**Exercise aim**
Given the material below, return only the lines starting at the line with "cbn [take]. f_equal. apply IH. lia." and ending at the line with "Lemma concat_joined (array", exactly as they appear.

--- START ---

Lemma string_of_rune_ascii (c : ascii) :
  is_ascii c = true -> JSON.string_of_rune (byte_val c) = String c "".
Proof.
  intros H%byte_val_small. unfold JSON.string_of_rune, JSON.is_surrogate, JSON.utf8_bytes.
  rewrite byte_of_byte_val.
  destruct (Z.ltb_spec (byte_val c) 0); [lia|].
  destruct (Z.ltb_spec 1114111 (byte_val c)); [lia|].
  destruct (Z.leb_spec 55296 (byte_val c)); [lia|].
  destruct (Z.leb_spec (byte_val c) 127); [reflexivity | lia].
Qed.

Lemma byte_val_inj (c d : ascii) : byte_val c = byte_val d -> c = d.
Proof.
  intros H. rewrite <- (byte_of_byte_val c), <- (byte_of_byte_val d). now rewrite H.
Qed.

(** On ASCII text a turn of the loop over the string is one byte. *)
Lemma range_string_ascii (str : string) :
  all_bytes is_ascii str = true ->
  forall fuel index, (String.length str <= fuel)%nat ->
    map snd (range_string fuel index str) = map byte_val (chars str).
Proof.
  induction str as [|c str IH]; intros Hs fuel index Hf.
  - now destruct fuel.
  - destruct fuel as [|fuel]; [cbn in Hf; lia|].
    cbn [all_bytes] in Hs. apply andb_true_iff in Hs as [Hc Hs].
    cbn [range_string decode_rune].
    destruct (Z.ltb_spec (byte_val c) 128); [|apply byte_val_small in Hc; lia].
    cbn [map snd list_ascii_of_string drop]. f_equal.
    apply IH; [exact Hs | cbn in Hf; lia].
Qed.

Lemma all_bytes_drop (p : ascii -> bool) (k : nat) :
  forall str, all_bytes p str = true -> all_bytes p (drop k str) = true.
Proof.
  induction k as [|k IH]; intros [|c str] H; try exact H.
  cbn [all_bytes] in H. apply andb_true_iff in H as [_ H]. now apply IH.
Qed.

Lemma skipn_chars (k : nat) :
  forall str, skipn k (chars str) = chars (drop k str).
Proof. induction k as [|k IH]; intros [|c str]; try reflexivity. apply IH. Qed.

Lemma string_of_runes_firstn (n : nat) :
  forall str, all_bytes is_ascii str = true ->
    string_of_runes (firstn n (map byte_val (chars str))) = take n str.
Proof.
  induction n as [|n IH]; intros [|c str] H; try reflexivity.
  cbn [all_bytes] in H. apply andb_true_iff in H as [Hc H].
  cbn [list_ascii_of_string map firstn string_of_runes fold_right take].
  rewrite string_of_rune_ascii by exact Hc. cbn [append]. f_equal.
  now apply IH.
Qed.

Lemma length_chars (str : string) : List.length (chars str) = String.length str.
Proof. induction str as [|c str IH]; [reflexivity | cbn; now rewrite IH]. Qed.

(** On ASCII text [runes[lo:hi]] is the text between the two indices. *)
Lemma slice_runes_ascii (line : string) (lo hi : nat) :
  all_bytes is_ascii line = true ->
  (lo <= hi <= String.length line)%nat ->
  part <- slice (runes_of line) lo hi ;; Return (string_of_runes part)
  = Return (take (hi - lo) (drop lo line)).
Proof.
  intros Ha H. unfold runes_of, range_of.
  rewrite range_string_ascii by (auto; lia).
  unfold slice. rewrite length_map, length_chars.
  destruct (Nat.ltb_spec (String.length line) hi); [lia|].
  destruct (Nat.ltb_spec hi lo); [lia|]. cbn [orb bind].
  rewrite skipn_map, skipn_chars.
  now rewrite string_of_runes_firstn by now apply all_bytes_drop.
Qed.

Lemma take_take_drop (i : nat) :
  forall j x, (i <= j)%nat -> take i x ++ take (j - i) (drop i x) = take j x.
Proof.
  induction i as [|i IH]; intros j x H.
  - now rewrite Nat.sub_0_r.
  - destruct j as [|j]; [lia|]. rewrite Nat.sub_succ.
    destruct x as [|c x]; [now destruct (j - i)%nat|].
    cbn [take drop append]. f_equal. apply IH. lia.
Qed.

Lemma take_all (k : nat) :
  forall x, (String.length x <= k)%nat -> take k x = x.
Proof.
  induction k as [|k IH]; intros [|c x] H; try reflexivity; cbn in H; [lia|].
  cbn [take]. f_equal. apply IH. lia.
Qed.

Lemma joined_app (array : list string) (x : string) :
  joined (array ++ [x])%list = joined array ++ x ++ ",".
Proof.
  induction array as [|y array IH]; cbn [app fold_right].
  - now rewrite append_empty_r.
  - now rewrite IH, !append_assoc.
Qed.

Lemma concat_joined (array : list string) (x : string) :
  String.concat "," (array ++ [x])%list = joined array ++ x.
Proof.
  induction array as [|y array IH]; [reflexivity|].
  cbn [app fold_right]. rewrite !append_assoc, <- IH.
  cbn [String.concat]. now destruct (array ++ [x])%list eqn:E; [destruct array|].
Qed.

Lemma joined_concat (array : list string) :
  array <> [] -> joined array = String.concat "," array ++ ",".
Proof.
  intros H. destruct (exists_last H) as (front & x & ->).
  now rewrite joined_app, concat_joined, append_assoc.
Qed.

(** The loop of [splitComa] on ASCII text: the parts taken so far, each
    followed by a comma, are the text before [firstIndex]. *)
Lemma splitComa_loop_ascii (line : string) :
  all_bytes is_ascii line = true ->
  forall rest done count firstIndex array fuel,
    line = done ++ rest ->
    (String.length rest <= fuel)%nat ->
    (firstIndex <= String.length done)%nat ->
    joined array = take firstIndex line ->
    exists array' firstIndex',
      splitComa_loop (runes_of line) (range_string fuel (String.length done) rest)
        count firstIndex array = Return (array', firstIndex')
      /\ (firstIndex' <= String.length line)%nat
      /\ joined array' = take firstIndex' line.
Proof.
  intros Ha. induction rest as [|c rest IH];
    intros done count firstIndex array fuel Hl Hf Hi Hj.
  - exists array, firstIndex. subst line. rewrite append_empty_r in *.
    destruct fuel; cbn [range_string splitComa_loop]; auto.
  - destruct fuel as [|fuel]; [cbn in Hf; lia|].
    assert (Hc : is_ascii c = true).
    { subst line. rewrite all_bytes_app in Ha. cbn [all_bytes] in Ha.
      now rewrite !andb_true_iff in Ha. }
    assert (Hl' : line = (done ++ String c "") ++ rest)
      by now rewrite append_assoc.
    assert (Hn : String.length (done ++ String c "") = (String.length done + 1)%nat)
      by now rewrite length_append.
    cbn [range_string decode_rune].
    destruct (Z.ltb_spec (byte_val c) 128); [|apply byte_val_small in Hc; lia].
    cbn [drop splitComa_loop]. rewrite <- Hn.
    assert (Hsame : forall count,
      exists array' firstIndex',
        splitComa_loop (runes_of line)
          (range_string fuel (String.length (done ++ String c "")) rest)
          count firstIndex array = Return (array', firstIndex')
        /\ (firstIndex' <= String.length line)%nat
        /\ joined array' = take firstIndex' line).
    { intros count'. apply IH; auto; [cbn in Hf|]; lia. }
    destruct (byte_val c =? 123); [apply Hsame|].
    destruct (byte_val c =? 125); [apply Hsame|].
    destruct (Z.eqb_spec (byte_val c) 44) as [E|]; [|apply Hsame].
    destruct (count =? 0); [|apply Hsame].
    assert (c = ","%char) by now apply byte_val_inj.
    subst c.
    pose proof (slice_runes_ascii line firstIndex (String.length done) Ha) as Hs.
    destruct (slice (runes_of line) firstIndex (String.length done)) as [part| |];
      cbn [bind] in Hs |- *;
      try (exfalso; enough (Hd : (firstIndex <= String.length done
                                  <= String.length line)%nat)
             by (specialize (Hs Hd); discriminate);
           subst line; rewrite length_append; lia).
    assert (Hd : (firstIndex <= String.length done <= String.length line)%nat)
      by (subst line; rewrite length_append; lia).
    specialize (Hs Hd). injection Hs as Hs.
    apply IH; auto; [cbn in Hf; lia|].
    rewrite joined_app, Hj, Hs.
    rewrite <- append_assoc, take_take_drop by lia.
    rewrite Hl' at 2. rewrite take_app.
    rewrite Hl at 1. now rewrite take_app.
Qed.

(** X29: on ASCII text [splitComa] returns, and its parts, joined by
    commas, are the text, or the text without its last byte when that
    byte is a comma at which it split: nothing else is lost or added. *)
Theorem X29_splitComa_ascii (line : string) :
  all_bytes is_ascii line = true ->
  exists parts,
    splitComa line = Return parts
    /\ (String.concat "," parts = line \/ String.concat "," parts ++ "," = line).
Proof.
  intros Ha. unfold splitComa, range_of.
  destruct (splitComa_loop_ascii line Ha line "" 0 0%nat [] (String.length line))
    as (array & firstIndex & E & Hi & Hj); auto.
  cbn [String.length] in E. rewrite E. cbn [bind].
  destruct (Nat.ltb_spec firstIndex (String.length line)) as [Hlt|Hge].
  - pose proof (slice_runes_ascii line firstIndex (String.length line) Ha) as Hs.
    destruct (slice (runes_of line) firstIndex (String.length line)) as [part| |];
      cbn [bind] in Hs |- *; try (specialize (Hs ltac:(lia)); discriminate).
    eexists. split; [reflexivity|]. left.
    specialize (Hs ltac:(lia)). injection Hs as ->.
    rewrite concat_joined, Hj.
    rewrite (take_all _ (drop firstIndex line)) by (rewrite length_drop; lia).
    apply take_drop.
  - exists array. split; [reflexivity|].
    rewrite take_all in Hj by lia.
    destruct array as [|x array]; [now left|].
    right. now rewrite <- joined_concat.
Qed.

End SplitFacts.

(** X29 at a line with a comma inside braces and a comma at its end. *)
Lemma X29_splitComa_ascii_witness :
  exists parts,
    Query.splitComa "a,b{c,d}," = Return parts
    /\ (String.concat "," parts = "a,b{c,d},"
        \/ String.concat "," parts ++ "," = "a,b{c,d},").
Proof.
  apply X29_splitComa_ascii. reflexivity.
Defined.

(** ** Nested selections of [Keep] *)

Section NestedFacts.

Import JSON.

Variable ParseFloat : string -> option float64.
Variable Quote : string -> string.
Variable GetKeys : string -> list string * list string.
Variable splitBraces : string -> list string.

Local Abbreviation Keep := (Value_Keep ParseFloat Quote GetKeys splitBraces).


End NestedFacts.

--- END ---

**Task solution**
  cbn [take]. f_equal. apply IH. lia.
Qed.

Lemma joined_app (array : list string) (x : string) :
  joined (array ++ [x])%list = joined array ++ x ++ ",".
Proof.
  induction array as [|y array IH]; cbn [app fold_right].
  - now rewrite append_empty_r.
  - now rewrite IH, !append_assoc.
Qed.

Lemma concat_joined (array : list string) (x : string) :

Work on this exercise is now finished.